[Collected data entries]
☆ ☆ ☆ ☆ ☆

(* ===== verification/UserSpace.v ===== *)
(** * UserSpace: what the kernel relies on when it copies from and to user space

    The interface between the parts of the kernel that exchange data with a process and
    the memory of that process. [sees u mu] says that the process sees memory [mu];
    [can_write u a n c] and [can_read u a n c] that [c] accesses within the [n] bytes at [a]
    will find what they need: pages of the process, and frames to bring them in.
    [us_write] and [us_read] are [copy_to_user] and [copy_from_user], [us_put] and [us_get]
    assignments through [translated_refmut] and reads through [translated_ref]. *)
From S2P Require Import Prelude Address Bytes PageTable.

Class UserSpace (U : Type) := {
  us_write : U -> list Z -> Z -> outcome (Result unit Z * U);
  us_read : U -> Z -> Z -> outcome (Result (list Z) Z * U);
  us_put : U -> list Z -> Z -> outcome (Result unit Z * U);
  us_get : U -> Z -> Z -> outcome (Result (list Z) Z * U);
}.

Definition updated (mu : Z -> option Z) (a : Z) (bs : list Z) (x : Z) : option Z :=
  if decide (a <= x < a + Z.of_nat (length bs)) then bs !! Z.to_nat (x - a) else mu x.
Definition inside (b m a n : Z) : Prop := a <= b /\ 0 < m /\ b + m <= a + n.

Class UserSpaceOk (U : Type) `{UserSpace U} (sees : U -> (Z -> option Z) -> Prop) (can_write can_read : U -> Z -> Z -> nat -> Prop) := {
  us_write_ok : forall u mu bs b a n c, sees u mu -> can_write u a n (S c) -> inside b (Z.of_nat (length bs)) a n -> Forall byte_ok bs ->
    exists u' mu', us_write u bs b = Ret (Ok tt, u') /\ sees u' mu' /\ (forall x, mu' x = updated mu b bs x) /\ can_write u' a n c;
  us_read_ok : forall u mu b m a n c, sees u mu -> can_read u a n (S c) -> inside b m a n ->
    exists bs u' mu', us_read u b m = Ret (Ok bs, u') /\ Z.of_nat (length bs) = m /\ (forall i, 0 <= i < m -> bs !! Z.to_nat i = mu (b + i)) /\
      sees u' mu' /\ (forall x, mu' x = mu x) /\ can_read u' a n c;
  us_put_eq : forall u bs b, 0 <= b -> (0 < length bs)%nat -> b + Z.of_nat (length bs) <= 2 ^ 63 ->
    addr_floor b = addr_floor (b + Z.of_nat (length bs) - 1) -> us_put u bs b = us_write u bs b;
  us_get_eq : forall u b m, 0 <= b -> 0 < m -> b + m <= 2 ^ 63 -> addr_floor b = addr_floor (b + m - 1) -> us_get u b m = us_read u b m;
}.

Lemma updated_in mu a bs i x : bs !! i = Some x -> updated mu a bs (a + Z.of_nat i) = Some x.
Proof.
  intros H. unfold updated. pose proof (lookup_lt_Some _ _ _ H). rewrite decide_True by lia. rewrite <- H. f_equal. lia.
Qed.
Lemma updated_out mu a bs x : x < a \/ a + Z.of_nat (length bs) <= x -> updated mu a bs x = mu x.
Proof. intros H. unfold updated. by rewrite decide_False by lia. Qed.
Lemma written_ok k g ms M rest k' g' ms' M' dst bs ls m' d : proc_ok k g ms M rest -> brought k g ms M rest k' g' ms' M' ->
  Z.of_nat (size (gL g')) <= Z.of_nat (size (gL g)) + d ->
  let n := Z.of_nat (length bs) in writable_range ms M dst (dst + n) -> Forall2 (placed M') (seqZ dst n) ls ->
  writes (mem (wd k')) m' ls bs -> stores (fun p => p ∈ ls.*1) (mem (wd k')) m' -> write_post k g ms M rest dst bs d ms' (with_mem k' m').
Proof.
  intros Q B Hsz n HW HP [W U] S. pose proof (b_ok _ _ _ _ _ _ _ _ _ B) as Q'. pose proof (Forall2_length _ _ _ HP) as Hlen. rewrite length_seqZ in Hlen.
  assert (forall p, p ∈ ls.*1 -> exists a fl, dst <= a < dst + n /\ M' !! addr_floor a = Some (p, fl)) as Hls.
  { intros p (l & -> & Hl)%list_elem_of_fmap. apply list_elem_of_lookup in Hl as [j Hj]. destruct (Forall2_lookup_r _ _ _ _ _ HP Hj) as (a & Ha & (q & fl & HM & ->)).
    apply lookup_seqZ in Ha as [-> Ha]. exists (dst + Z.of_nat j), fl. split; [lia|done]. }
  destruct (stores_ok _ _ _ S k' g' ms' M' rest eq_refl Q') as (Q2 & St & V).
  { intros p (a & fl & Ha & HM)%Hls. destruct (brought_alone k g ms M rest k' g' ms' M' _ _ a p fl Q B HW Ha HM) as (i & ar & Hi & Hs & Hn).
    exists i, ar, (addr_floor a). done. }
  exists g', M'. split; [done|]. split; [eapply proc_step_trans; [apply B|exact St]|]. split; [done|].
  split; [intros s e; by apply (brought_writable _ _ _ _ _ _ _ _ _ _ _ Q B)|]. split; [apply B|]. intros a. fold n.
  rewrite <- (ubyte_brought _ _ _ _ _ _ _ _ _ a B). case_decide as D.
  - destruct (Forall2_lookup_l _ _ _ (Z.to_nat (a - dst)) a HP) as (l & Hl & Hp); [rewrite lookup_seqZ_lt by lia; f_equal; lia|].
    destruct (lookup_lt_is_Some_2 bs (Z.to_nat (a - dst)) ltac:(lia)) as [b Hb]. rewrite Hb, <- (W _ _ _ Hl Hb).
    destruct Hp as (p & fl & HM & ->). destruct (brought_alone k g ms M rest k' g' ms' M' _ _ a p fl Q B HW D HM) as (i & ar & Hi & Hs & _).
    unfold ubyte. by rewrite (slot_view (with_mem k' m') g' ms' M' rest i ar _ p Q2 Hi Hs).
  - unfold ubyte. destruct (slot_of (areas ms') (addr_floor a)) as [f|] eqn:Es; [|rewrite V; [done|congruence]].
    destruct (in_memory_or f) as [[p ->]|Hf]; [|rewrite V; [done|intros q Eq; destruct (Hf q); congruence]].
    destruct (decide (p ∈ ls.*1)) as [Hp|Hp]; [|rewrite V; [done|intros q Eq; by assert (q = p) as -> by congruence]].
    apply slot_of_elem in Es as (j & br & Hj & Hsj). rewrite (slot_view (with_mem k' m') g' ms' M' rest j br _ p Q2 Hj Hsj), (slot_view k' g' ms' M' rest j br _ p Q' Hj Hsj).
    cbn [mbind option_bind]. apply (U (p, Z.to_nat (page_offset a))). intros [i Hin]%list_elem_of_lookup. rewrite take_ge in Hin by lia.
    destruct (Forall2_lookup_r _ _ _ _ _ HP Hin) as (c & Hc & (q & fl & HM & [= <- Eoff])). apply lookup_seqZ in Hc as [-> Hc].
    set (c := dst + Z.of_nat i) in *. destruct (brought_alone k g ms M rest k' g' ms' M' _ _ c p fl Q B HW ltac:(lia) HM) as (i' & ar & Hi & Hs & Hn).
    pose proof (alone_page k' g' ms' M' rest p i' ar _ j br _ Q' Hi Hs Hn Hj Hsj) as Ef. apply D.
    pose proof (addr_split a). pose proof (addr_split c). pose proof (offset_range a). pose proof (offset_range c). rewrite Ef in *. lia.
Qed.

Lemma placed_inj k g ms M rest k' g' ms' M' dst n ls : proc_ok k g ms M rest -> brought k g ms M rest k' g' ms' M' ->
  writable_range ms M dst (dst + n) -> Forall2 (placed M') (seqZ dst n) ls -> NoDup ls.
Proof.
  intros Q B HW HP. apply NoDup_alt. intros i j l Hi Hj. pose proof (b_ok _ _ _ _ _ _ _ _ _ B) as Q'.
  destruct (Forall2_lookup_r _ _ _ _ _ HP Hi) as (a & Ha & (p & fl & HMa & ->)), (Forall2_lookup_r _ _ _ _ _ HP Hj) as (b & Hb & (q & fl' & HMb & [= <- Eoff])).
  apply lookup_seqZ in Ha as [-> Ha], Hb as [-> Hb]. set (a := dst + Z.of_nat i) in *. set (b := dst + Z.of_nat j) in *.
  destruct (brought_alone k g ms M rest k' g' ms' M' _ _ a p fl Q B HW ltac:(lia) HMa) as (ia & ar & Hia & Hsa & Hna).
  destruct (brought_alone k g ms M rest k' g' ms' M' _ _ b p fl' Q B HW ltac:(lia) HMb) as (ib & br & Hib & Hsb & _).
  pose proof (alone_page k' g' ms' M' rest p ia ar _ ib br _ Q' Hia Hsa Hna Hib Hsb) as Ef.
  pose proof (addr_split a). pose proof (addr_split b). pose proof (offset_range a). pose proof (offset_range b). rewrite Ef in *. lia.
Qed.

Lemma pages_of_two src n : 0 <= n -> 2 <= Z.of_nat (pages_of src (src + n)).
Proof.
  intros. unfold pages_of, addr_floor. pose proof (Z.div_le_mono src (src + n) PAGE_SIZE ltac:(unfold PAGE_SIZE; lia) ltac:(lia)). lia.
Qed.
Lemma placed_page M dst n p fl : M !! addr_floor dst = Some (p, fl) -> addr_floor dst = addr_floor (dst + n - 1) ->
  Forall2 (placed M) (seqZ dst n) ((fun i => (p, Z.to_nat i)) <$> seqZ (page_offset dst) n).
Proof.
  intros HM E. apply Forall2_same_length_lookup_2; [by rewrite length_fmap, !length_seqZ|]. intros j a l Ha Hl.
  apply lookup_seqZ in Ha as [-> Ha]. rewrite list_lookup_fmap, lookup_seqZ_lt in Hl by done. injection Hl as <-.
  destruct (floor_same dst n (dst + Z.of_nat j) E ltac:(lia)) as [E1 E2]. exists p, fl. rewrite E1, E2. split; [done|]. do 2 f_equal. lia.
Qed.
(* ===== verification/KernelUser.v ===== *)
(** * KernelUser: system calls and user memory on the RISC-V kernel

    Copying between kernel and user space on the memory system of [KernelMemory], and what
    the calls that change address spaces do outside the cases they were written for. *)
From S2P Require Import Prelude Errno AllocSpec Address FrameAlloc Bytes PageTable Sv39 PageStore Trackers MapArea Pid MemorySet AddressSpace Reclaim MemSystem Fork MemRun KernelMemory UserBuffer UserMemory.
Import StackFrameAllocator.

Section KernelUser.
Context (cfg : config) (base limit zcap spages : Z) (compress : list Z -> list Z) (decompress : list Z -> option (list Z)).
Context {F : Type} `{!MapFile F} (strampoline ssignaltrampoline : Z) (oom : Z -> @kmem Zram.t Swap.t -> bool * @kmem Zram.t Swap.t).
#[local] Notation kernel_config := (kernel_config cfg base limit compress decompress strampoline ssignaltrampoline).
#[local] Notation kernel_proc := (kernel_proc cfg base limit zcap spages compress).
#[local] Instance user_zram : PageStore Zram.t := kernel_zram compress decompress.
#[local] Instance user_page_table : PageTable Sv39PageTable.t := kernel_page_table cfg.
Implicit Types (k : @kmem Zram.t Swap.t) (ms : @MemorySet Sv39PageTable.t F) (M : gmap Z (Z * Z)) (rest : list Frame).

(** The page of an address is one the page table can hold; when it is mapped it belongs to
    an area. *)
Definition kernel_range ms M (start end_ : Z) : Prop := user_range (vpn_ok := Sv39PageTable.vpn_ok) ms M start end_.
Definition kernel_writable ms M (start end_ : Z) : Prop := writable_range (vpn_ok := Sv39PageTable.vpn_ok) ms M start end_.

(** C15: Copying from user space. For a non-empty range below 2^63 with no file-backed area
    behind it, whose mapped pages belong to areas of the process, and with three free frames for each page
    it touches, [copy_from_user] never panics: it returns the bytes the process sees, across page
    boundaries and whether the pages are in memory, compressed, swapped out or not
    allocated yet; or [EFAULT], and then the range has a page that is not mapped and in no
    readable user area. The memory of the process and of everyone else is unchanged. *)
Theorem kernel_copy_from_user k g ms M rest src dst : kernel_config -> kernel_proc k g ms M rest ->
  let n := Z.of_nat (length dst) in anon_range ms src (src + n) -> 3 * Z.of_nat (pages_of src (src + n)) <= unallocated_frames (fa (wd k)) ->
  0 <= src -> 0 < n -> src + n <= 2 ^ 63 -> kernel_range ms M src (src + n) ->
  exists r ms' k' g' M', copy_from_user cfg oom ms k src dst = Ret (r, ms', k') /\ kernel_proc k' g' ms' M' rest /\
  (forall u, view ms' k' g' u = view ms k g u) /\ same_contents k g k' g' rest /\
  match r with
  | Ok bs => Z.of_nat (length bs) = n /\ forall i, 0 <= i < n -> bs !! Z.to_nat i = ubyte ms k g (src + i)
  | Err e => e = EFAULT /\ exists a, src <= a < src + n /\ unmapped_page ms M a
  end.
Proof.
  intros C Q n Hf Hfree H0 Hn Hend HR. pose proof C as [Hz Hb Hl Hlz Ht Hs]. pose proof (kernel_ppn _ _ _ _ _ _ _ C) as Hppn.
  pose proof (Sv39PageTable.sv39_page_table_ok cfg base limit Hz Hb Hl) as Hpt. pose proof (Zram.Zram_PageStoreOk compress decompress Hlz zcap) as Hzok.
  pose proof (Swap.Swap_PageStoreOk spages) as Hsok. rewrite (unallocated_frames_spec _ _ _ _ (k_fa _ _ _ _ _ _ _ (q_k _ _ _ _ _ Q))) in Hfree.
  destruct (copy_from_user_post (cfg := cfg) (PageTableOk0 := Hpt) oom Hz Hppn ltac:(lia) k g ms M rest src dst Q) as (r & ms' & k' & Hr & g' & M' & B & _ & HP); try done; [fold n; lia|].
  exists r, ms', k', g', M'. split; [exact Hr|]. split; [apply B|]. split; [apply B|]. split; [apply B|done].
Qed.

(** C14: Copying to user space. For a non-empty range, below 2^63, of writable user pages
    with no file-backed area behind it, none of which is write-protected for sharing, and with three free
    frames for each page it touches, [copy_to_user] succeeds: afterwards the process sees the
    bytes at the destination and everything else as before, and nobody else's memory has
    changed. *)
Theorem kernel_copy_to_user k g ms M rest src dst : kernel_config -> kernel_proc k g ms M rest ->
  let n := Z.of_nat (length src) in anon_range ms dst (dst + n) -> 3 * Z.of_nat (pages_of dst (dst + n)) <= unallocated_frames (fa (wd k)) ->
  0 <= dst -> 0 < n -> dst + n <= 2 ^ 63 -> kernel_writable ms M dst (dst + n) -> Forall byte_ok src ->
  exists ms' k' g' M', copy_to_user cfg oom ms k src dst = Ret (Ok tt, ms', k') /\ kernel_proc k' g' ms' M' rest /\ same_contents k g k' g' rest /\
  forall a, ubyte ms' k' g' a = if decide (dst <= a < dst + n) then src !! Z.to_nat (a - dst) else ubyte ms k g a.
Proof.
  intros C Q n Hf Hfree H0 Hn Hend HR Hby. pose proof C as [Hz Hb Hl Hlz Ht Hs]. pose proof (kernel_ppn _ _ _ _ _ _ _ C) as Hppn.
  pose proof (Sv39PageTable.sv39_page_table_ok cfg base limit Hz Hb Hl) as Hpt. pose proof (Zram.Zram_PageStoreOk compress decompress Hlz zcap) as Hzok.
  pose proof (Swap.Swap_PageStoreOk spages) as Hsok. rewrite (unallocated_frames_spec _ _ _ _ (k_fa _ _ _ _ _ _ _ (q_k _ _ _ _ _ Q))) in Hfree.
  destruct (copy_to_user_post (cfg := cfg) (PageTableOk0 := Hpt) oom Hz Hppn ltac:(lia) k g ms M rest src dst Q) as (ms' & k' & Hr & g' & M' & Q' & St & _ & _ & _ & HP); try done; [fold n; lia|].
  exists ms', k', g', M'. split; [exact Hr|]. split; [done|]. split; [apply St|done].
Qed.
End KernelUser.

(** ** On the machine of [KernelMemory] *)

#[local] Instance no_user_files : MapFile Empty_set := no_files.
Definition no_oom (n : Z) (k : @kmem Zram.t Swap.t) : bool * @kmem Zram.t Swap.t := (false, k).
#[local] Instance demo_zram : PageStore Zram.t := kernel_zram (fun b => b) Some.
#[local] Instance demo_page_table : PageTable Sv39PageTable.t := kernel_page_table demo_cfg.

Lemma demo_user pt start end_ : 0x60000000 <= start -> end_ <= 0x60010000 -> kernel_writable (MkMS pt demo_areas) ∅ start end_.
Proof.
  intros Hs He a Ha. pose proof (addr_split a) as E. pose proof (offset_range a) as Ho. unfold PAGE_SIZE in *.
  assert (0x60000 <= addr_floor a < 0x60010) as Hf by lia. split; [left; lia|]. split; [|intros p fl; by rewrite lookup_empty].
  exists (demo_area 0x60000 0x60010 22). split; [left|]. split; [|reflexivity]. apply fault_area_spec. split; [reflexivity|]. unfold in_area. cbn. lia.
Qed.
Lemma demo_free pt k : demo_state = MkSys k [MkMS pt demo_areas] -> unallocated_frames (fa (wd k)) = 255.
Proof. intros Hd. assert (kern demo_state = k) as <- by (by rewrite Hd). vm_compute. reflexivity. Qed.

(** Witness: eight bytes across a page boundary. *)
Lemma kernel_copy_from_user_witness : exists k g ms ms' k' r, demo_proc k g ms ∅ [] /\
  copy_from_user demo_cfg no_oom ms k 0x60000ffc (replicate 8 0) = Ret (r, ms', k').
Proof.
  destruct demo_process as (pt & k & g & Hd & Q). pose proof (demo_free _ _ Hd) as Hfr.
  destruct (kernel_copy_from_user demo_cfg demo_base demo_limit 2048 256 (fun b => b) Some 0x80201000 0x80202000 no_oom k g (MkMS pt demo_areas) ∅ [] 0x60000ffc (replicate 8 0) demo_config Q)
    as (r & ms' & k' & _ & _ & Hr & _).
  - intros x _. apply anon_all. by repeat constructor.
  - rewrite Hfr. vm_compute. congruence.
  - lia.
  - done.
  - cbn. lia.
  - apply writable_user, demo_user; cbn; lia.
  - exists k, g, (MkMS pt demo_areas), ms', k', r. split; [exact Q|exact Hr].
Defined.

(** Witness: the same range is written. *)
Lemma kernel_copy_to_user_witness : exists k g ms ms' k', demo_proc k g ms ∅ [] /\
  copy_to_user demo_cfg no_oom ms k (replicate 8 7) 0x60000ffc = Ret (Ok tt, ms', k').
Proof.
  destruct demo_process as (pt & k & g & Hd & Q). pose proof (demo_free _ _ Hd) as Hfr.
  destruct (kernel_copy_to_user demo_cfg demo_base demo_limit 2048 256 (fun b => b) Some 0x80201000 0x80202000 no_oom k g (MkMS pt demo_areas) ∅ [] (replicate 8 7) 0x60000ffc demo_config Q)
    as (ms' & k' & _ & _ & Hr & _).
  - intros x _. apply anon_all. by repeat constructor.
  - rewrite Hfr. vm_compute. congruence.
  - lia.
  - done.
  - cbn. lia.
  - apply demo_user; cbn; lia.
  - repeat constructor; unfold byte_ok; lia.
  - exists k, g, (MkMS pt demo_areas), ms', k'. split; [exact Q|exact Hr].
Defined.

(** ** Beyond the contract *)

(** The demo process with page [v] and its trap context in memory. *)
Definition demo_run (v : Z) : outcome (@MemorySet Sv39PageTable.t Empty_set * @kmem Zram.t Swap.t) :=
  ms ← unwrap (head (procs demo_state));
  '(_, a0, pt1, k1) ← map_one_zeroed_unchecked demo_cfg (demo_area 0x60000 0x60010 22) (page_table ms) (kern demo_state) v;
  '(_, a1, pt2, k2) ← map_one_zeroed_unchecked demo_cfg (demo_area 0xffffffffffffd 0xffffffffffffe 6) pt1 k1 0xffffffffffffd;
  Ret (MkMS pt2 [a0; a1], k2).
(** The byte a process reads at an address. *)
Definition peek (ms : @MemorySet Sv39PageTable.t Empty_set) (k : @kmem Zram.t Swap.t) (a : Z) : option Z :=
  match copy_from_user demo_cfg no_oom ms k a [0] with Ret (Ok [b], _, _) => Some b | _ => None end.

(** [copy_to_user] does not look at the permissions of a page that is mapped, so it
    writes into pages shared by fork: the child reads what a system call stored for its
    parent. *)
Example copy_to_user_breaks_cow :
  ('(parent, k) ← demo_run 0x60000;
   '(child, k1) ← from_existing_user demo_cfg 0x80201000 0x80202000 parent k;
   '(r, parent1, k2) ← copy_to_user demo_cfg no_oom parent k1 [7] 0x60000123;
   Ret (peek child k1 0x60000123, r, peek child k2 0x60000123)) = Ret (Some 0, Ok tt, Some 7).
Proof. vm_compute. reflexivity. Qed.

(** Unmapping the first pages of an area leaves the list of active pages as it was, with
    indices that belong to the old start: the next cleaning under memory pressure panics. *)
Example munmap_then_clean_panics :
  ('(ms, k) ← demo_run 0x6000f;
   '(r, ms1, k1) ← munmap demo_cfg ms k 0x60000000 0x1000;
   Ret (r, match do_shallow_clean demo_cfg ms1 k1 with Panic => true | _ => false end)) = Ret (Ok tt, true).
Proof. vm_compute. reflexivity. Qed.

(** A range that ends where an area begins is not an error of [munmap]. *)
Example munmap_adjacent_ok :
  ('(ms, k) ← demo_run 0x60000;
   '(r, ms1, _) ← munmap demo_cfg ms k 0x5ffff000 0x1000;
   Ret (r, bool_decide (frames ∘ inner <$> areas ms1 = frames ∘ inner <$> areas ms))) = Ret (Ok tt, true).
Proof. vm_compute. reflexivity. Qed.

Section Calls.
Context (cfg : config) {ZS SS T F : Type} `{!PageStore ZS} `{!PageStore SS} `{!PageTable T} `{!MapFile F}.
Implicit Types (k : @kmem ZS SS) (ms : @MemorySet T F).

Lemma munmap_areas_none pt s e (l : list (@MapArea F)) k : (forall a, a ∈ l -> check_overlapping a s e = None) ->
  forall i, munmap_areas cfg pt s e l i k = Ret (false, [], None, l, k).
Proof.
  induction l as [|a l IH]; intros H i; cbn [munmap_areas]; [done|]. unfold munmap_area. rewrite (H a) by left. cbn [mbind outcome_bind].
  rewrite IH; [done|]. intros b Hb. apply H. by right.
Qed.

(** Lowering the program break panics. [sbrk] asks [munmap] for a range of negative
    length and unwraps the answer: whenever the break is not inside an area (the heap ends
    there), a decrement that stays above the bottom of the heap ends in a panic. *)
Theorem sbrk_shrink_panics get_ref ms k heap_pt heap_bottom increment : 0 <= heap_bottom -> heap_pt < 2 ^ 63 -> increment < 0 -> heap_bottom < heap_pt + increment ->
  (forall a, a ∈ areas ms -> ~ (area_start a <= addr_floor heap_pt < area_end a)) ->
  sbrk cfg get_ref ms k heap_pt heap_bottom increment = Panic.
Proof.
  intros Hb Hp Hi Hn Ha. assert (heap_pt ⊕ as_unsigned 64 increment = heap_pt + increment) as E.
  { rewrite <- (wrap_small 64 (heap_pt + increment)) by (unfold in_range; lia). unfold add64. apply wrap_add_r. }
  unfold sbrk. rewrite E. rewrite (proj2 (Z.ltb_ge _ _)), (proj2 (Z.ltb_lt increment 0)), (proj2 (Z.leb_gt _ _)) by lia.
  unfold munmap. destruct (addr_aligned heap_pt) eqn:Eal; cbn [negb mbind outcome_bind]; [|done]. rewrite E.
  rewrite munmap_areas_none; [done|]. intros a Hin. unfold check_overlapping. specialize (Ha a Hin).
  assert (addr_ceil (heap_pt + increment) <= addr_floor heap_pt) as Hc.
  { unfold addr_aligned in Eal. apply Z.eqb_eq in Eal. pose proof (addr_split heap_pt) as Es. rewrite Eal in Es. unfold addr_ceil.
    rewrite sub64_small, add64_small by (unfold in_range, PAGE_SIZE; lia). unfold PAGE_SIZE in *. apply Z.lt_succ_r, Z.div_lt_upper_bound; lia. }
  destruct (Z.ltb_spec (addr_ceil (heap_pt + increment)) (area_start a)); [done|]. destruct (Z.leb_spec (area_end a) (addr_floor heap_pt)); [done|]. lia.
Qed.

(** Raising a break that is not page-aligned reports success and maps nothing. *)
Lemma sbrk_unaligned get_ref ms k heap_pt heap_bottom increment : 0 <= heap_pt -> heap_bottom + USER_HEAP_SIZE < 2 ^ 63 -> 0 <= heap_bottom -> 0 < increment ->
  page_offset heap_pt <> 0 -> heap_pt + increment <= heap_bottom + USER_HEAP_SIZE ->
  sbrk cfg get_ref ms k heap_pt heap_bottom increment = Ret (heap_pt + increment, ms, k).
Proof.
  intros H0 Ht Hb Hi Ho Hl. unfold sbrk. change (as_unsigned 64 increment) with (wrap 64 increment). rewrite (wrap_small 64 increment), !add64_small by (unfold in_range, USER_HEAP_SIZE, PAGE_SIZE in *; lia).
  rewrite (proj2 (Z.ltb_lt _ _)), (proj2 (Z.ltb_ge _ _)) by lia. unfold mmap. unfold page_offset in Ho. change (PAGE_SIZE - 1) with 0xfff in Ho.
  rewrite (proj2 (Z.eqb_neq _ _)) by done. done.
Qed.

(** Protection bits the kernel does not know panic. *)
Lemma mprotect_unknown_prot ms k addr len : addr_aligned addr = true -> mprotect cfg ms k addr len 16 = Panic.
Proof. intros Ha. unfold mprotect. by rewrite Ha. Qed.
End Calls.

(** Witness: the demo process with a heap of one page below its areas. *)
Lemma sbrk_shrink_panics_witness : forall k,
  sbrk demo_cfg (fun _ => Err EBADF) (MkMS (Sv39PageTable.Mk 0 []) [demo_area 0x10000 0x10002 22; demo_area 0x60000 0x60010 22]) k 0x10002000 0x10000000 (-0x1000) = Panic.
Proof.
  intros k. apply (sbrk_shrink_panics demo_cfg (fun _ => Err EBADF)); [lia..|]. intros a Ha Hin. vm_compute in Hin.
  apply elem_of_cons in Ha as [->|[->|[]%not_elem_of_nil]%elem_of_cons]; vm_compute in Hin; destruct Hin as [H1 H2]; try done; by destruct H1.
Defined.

☆ ☆ ☆ ☆ ☆

_TASK TO COMPLETE_.
Spot every line in the entries that includes the word "EFAULT", and copy each one out.

_EXERCISE RESULT_.
    allocated yet; or [EFAULT], and then the range has a page that is not mapped and in no
  | Err e => e = EFAULT /\ exists a, src <= a < src + n /\ unmapped_page ms M a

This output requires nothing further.